When I came to see you today I was overwelmed, anxious and scared about how you would react.. but you held me close to you and A warm feeling rushed over me. I felt so much love, like I never want to be away from you again. I felt so happy when I left, we seemed like our normal selves again. I know now how I can help you overcome this, and protect you in the future. We may not see eachother xmas day but when you are home again we will have our own little xmas.
When you read this just know I am proud of you and I will cherish every minute with you now and forever xx
The above picture was taken weekend before last. In which I attended a xmas party, I danced and socialised and managed to look half decent. A week later and everything appears so different.

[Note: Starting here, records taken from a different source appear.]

Definition demo_hash : string :=
  "0123456789abcdef0123456789abcdef0123456789abcdef0123456789abcdef".
Definition demo_records : list (string * string) :=
  ("format-failed", String TAB "mkfs refused") :: repeat ("populated", "corpus verified") 20.
Definition demo_state : string := state_text "/dev/mmcblk0" demo_hash demo_records.

Lemma state_roundtrip_witness :
  parse_verify_state demo_state false "/dev/mmcblk0" = Some (map built demo_records, demo_hash).
Proof.
  apply (state_roundtrip "/dev/mmcblk0" demo_hash demo_records); try (vm_compute; done).
  apply List.Forall_forall. intros r [<-|Hr]; [|apply repeat_spec in Hr as ->];
    (split; [vm_compute; auto 10|reflexivity]).
Defined.

Lemma state_file_authority_witness :
  state_hash demo_hash = true /\ Forall valid_record (map built demo_records).
Proof.
  destruct (state_file_authority demo_state false "/dev/mmcblk0" (map built demo_records) demo_hash)
    as (_ & H1 & _ & H2 & _); [vm_compute; reflexivity|done].
Defined.

(** The text hashed for a card determines what it was built from. *)
Lemma split_line s1 r1 s2 r2 c :
  has_char c s1 = false -> has_char c s2 = false ->
  (s1 ++ String c r1 = s2 ++ String c r2)%string -> s1 = s2 /\ r1 = r2.
Proof.
  intros H1 H2 E. apply (f_equal (split_char c)) in E.
  rewrite !split_char_app in E by done. by injection E.
Qed.

Lemma mmc_material_inj size1 mj1 mn1 cid1 size2 mj2 mn2 cid2 :
  0 <= size1 -> 0 <= mj1 -> 0 <= mn1 -> 0 <= size2 -> 0 <= mj2 -> 0 <= mn2 ->
  has_char LF cid1 = false -> has_char LF cid2 = false ->
  mmc_material size1 mj1 mn1 cid1 = mmc_material size2 mj2 mn2 cid2 ->
  size1 = size2 /\ mj1 = mj2 /\ mn1 = mn2 /\ cid1 = cid2.
Proof.
  intros H1 H2 H3 H4 H5 H6 Hc1 Hc2 E. unfold mmc_material in E. cbn [String.append] in E.
  apply append_inj_l with (s := ("mmc-cid-v1" ++ String LF "size=")%string) in E.
  apply split_line in E as [Es E]; [|by apply utoa_no_char..].
  apply append_inj_l with (s := "rdev="%string) in E.
  apply split_line in E as [Emj E]; [|by apply utoa_no_char..].
  apply split_line in E as [Emn E]; [|by apply utoa_no_char..].
  apply append_inj_l with (s := "cid="%string) in E.
  apply split_line in E as [-> _]; [|done..].
  repeat split; by apply utoa_inj.
Qed.

Lemma xdigit_tolower cid :
  forall_char isxdigit cid = true ->
  has_char LF (map_char tolower cid) = false /\
  forall_char (fun c => code c =? code "0") (map_char tolower cid) =
    forall_char (fun c => code c =? code "0") cid.
Proof.
  induction cid as [|c cid IH]; [done|]. cbn [forall_char map_char has_char].
  intros H. apply andb_true_iff in H as [Hc H]. destruct (IH H) as [IH1 IH2].
  pose proof (ascii_forall (fun c => negb (isxdigit c) || negb (bool_decide (tolower c = LF)) &&
    Bool.eqb (code (tolower c) =? code "0") (code c =? code "0")) eq_refl c) as Hx.
  cbv beta in Hx. rewrite Hc in Hx. cbn [negb orb] in Hx. apply andb_true_iff in Hx as [Hx1 Hx2].
  apply Bool.eqb_prop in Hx2. apply negb_true_iff in Hx1. apply bool_decide_eq_false in Hx1.
  rewrite Hx2, IH2. split; [|done]. by destruct (ascii_dec _ _).
Qed.

(** The guards of an identity that was built. *)
Lemma mmc_identity_guards size mj mn cid capacity m :
  0 <= size -> ldtm_mmc_identity_material size mj mn (Some cid) capacity = Some m ->
  m = mmc_material size mj mn (map_char tolower cid) /\ 0 < size /\ strlen cid = 32 /\
  forall_char isxdigit cid = true /\ forall_char (fun c => code c =? code "0") cid = false /\
  strlen m < capacity.
Proof.
  intros Hs H. unfold ldtm_mmc_identity_material in H.
  destruct (_ || _ || _) eqn:E1 in H; [done|].
  destruct (forall_char isxdigit cid) eqn:E2; [|done]. cbn [negb] in H.
  destruct (xdigit_tolower cid E2) as [_ E3]. cbv zeta in H. rewrite E3 in H.
  destruct (forall_char (fun c => code c =? code "0") cid) eqn:E4; [done|].
  destruct (fits _ capacity) eqn:E5; [|done]. injection H as <-. breflect.
  unfold fits in E5. breflect. repeat split; auto. lia.
Qed.

(** The identity hashed for a memory card binds the destructive
    confirmation: it exists only for a card with a capacity and a 32-digit
    non-zero CID, and two cards with the same text have the same capacity, the
    same kernel device number and the same CID up to the case of its digits. *)
Theorem mmc_identity_binds size1 mj1 mn1 cid1 size2 mj2 mn2 cid2 capacity m :
  is_u64 size1 -> is_u32 mj1 -> is_u32 mn1 -> is_u64 size2 -> is_u32 mj2 -> is_u32 mn2 ->
  ldtm_mmc_identity_material size1 mj1 mn1 (Some cid1) capacity = Some m ->
  ldtm_mmc_identity_material size2 mj2 mn2 (Some cid2) capacity = Some m ->
  size1 = size2 /\ mj1 = mj2 /\ mn1 = mn2 /\ map_char tolower cid1 = map_char tolower cid2 /\
  0 < size1 /\ strlen cid1 = 32 /\ forall_char isxdigit cid1 = true /\
  forall_char (fun c => code c =? code "0") cid1 = false /\ strlen m < capacity.
Proof.
  unfold is_u64, is_u32. intros H1 H2 H3 H4 H5 H6 Hm1 Hm2.
  destruct (mmc_identity_guards _ _ _ _ _ _ (proj1 H1) Hm1) as (E1 & G1 & G2 & G3 & G4 & G5).
  destruct (mmc_identity_guards _ _ _ _ _ _ (proj1 H4) Hm2) as (E2 & _ & _ & K3 & _).
  rewrite E1 in E2. apply mmc_material_inj in E2 as (-> & -> & -> & ->);
    [auto 10|lia..|by apply xdigit_tolower|by apply xdigit_tolower].
Qed.

Definition demo_cid : string := "1B534D4542315154308B2F4F0C013B00".

Lemma mmc_identity_binds_witness :
  64 = 64 /\ map_char tolower demo_cid = "1b534d4542315154308b2f4f0c013b00".
Proof.
  destruct (mmc_identity_binds 64 179 0 demo_cid 64 179 0 "1b534d4542315154308b2f4f0c013b00"
    1024 (mmc_material 64 179 0 (map_char tolower demo_cid))) as (H & _ & _ & Hc & _);
    [vm_decide|vm_decide|vm_decide|vm_decide|vm_decide|vm_decide|vm_compute; reflexivity..|].
  split; [exact H|exact Hc].
Defined.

Last week was a rubbish week for me, I was tired, fed up and angry at times. As well as being un able to sleep and managing with it, I got through it, somehow. I didn’t want to socialise, or step foot out of the house at all. Last week I intended to sort out all my xmas shopping, visit my nan and remain smiley at work. I managed to visit my nan, complete some xmas shopping but no, didn’t think I was particularly happy at work. Then I had a punctured tyre so when I did finally venture out I ended up at a garage anyway 🙈
This weekend hasn’t been great either, I didn’t enjoy my night out Saturday and again felt like I couldn’t sleep or didn’t need sleep. So Sunday was meant to be a day with my man but no I dropped him at the train station and went home to sleep for 3 hours. Today has been a bit better, xmas shopping is almost complete, and wrapped, I helped my sister with an issue of hers and remained relatively calm.
The quote above has helped me reflect on the bad days. I know my mood will improve, and I partly blame the time of year. To be honest I can’t wait for xmas to be over. Once it is I can relax!!